SUGA talked about the relationship between a person and other people and the world as a whole in “People” (“Everybody changes / Just like I changed”); part two takes the form of something like a conversation between himself and IU, who “dreamt of a future together” but “who tore down the sand castle.” The first “People” was actually singular, but “Pt.2” is indeed plural. Love becomes possible in a relationship of plurals, meaning “endless people” can make “love that has passed by,” with many questions arising as a result: “Is love wholly perfect on its own? … Selflessness can actually be selfish too.” Still, “they say life’s a struggle between resistance and submission / I say it’s a struggle against loneliness,” and so people love others.
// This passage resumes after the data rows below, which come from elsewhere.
(** With nothing queued nothing happens. *)
Lemma idle_drains w e x fuel :
  world_ok lp alive None w -> idle w -> execs w !! e = Some x ->
  exists w', run prog (S (S fuel)) (TDrain e (QBuf e)) w = Ok w' /\ settled w w' [] 0.
Proof.
  intros HW HI Hx. destruct (idle_empty w e x HW HI Hx) as [Hq Hs]. rewrite run_drain.
  destruct (enter_ok None w e x HW (or_introl eq_refl) HI Hx Hs) as (b & w3 & -> & HW3 & Hrun3 & Hcur3 & Hqs3 & Ht3 & Ha3).
  res_cbn. destruct (proj2 (Ha3 e) (mk_is_Some _ _ Hx)) as [x3 Hx3]. pose proof (proj1 HW3 _ _ Hx3) as Hok3.
  assert (Hr3 : running_ x3 = Some b) by (pose proof (Hrun3 e) as Hr; unfold running_of in Hr; by rewrite Hx3, decide_True in Hr).
  assert (Hq3 : queue_of e w3 = []) by (unfold queue_of; by rewrite Hqs3).
  rewrite run_loop, (proj1 (eo_flag _ _ _ _ _ Hok3 _ Hr3)). res_cbn.
  rewrite (exec_queue _ _ _ _ _ _ HW3 Hx3), Hq3. res_cbn.
  destruct (outside_leave w3 e b HW3 Hq3 Hrun3) as (w5 & -> & HW5 & HI5 & Ht5 & HL5 & Ha5).
  exists w5. split; [done|]. split; try done.
  - by rewrite Ht5, Ht3, app_nil_r.
  - rewrite HL5. unfold load. rewrite Hqs3. lia.
  - intros e'. by rewrite Ha5.
Qed.

(** [runSoon()] from outside comes down to that. *)
Lemma kick_outside w e x fuel :
  idle w -> execs w !! e = Some x -> scheduled_ x = None -> ready_ x = QBuf e ->
  run prog (S (S fuel)) (TKick e) w = run prog fuel (TDrain e (QBuf e)) w.
Proof.
  intros [Hcur Hrun] Hx Hs Hq. assert (Hr : running_ x = None).
  { specialize (Hrun e). unfold running_of in Hrun. by rewrite Hx in Hrun. }
  assert (E1 : run prog (S (S fuel)) (TKick e) w = run prog (S fuel) (TRunOnce e) w).
  { cbn [run]. rewrite Hx. res_cbn. by rewrite Hr, Hs, Hcur. }
  rewrite E1, run_once, Hx. res_cbn. rewrite Hr, Hq. f_equal.
  replace (set_scheduled None x) with x by (destruct x; cbn in *; by subst).
  unfold set_exec. rewrite insert_id by done. by destruct w.
Qed.

(** [runSoon()] and [drain()] with nothing to do. *)
Lemma idle_cmd k w e fuel :
  k = Kick e \/ k = Drain e -> world_ok lp alive None w -> idle w -> e ∈ alive -> 5 <= fuel ->
  exists w', run prog fuel (TCmd k) w = Ok w' /\ settled w w' [] 0.
Proof.
  intros Hk HW HI He Hf. destruct (proj2 HW e He) as [x Hx]. destruct (idle_empty w e x HW HI Hx) as [_ Hs].
  pose proof (proj1 HW _ _ Hx) as Hok. do 5 (destruct fuel as [|fuel]; [lia|]). destruct Hk as [-> | ->].
  - change (run prog (S (S (S (S (S fuel))))) (TCmd (Kick e)) w) with (run prog (S (S (S (S fuel)))) (TKick e) w).
    rewrite (kick_outside w e x) by (done || apply Hok). by apply (idle_drains w e x).
  - change (run prog (S (S (S (S (S fuel))))) (TCmd (Drain e)) w) with
      (x ← deref (execs w !! e); run prog (S (S (S (S fuel)))) (TDrain e (ready_ x)) w).
    rewrite Hx. res_cbn. rewrite (eo_ready _ _ _ _ _ Hok). by apply (idle_drains w e x).
Qed.

Lemma runsoon_outside w e c fuel :
  world_ok lp alive None w -> idle w -> e ∈ alive -> enough (load wt w + wt c) + 4 <= fuel ->
  exists w' tr, run prog fuel (TCmd (RunSoon e c)) w = Ok w' /\ settled w w' (Submitted e c :: tr) (wt c).
Proof.
  intros HW HI He Hf. destruct (proj2 HW e He) as [x Hx]. unfold enough in Hf. do 3 (destruct fuel as [|fuel]; [lia|]).
  destruct (idle_empty w e x HW HI Hx) as [_ Hs]. pose proof (proj1 HW _ _ Hx) as Hok.
  pose proof (exec_queue _ _ _ _ _ _ HW Hx) as HQ.
  set (w1 := emit (Submitted e c) (set_queue (QBuf e) (queue_of e w ++ [CUser c]) w)).
  assert (E1 : schedule e (CUser c) w = Ok w1).
  { unfold schedule. rewrite Hx. res_cbn. by rewrite (eo_ready _ _ _ _ _ Hok), HQ. }
  change (run prog (S (S (S fuel))) (TCmd (RunSoon e c)) w) with
    (w ← schedule e (CUser c) w; run prog (S (S fuel)) (TKick e) w).
  assert (HL : load wt w1 = load wt w + wt c) by exact (load_push wt _ _ (CUser c) _ HQ).
  rewrite E1. res_cbn. rewrite (kick_outside w1 e x) by (done || apply Hok).
  destruct (outside_drains (Some e) w1 e x fuel) as (w' & tr & -> & []); auto.
  - by apply (push_ok lp alive w e x c).
  - unfold enough. lia.
  - exists w', tr. split; [done|]. split; try done.
    + rewrite se_trace0. cbn. by rewrite <- app_assoc.
    + lia.
Qed.

(** C6. If callbacks do nothing with executors but call [runSoon()], on executors
    that are alive and share one event loop, and do not submit work forever (each
    submits only callbacks of less weight, [well_behaved]), then [runSoon(c)] called
    from outside - by an event loop's handler, say - runs [c] and every callback
    submitted, directly or not, to any of these executors, and then returns: it
    terminates, no callback begins while another one is running, each executor runs its
    callbacks in the order of their submission, exactly once, and afterwards nothing
    is queued and nothing is running.  Callbacks that call [capture()], or [runSoon()] on
    an executor of another event loop, do nest ([capture_runs_inside],
    [other_loop_runs_inside]) and are not covered. *)
Theorem executor_runs_to_completion w e c fuel :
  world_ok lp alive None w -> idle w -> e ∈ alive -> enough (load wt w + wt c) + 4 <= fuel ->
  exists w' tr, run prog fuel (TCmd (RunSoon e c)) w = Ok w' /\
    trace w' = trace w ++ tr /\ not_nested tr /\ c ∈ began e tr /\ idle w' /\
    forall e', is_Some (execs w !! e') ->
      queue_of e' w' = [] /\ submitted e' (trace w') = began e' (trace w').
Proof.
  intros HW HI He Hf. destruct (runsoon_outside w e c fuel HW HI He Hf) as (w' & tr & E & [H1 H2 H3 H4 _ H5]).
  exists w', (Submitted e c :: tr). split_and!; try done.
  - (* [c] itself has been run *)
    destruct (settled_submitted w e HW HI (proj2 HW e He)) as [_ HF0].
    destruct (settled_submitted w' e H1 H2 (proj2 H1 e He)) as [_ HF]. rewrite H3, submitted_app, began_app, HF0 in HF.
    apply app_inv_head in HF. rewrite <- HF. cbn. rewrite decide_True by done. apply list_elem_of_here.
  - intros e' He'. by apply settled_submitted, H5.
Qed.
What changed in the time “People” and “People Pt.2” is that the musician behind them has developed a greater interest in, and affection for, other people and the world they live in. He’s learned to call himself “just another person” as he sees the whole world that surrounds him but goes even further to contemplate how it is that people can keep on loving despite their inner pain. SUGA, the musician who pushed his way through all his pain and healed himself in Agust D and continued on with D-2 now comes to us with D-DAY as someone who is able to talk about loving others. On the long, difficult road called life, some people find love the way only a musician can.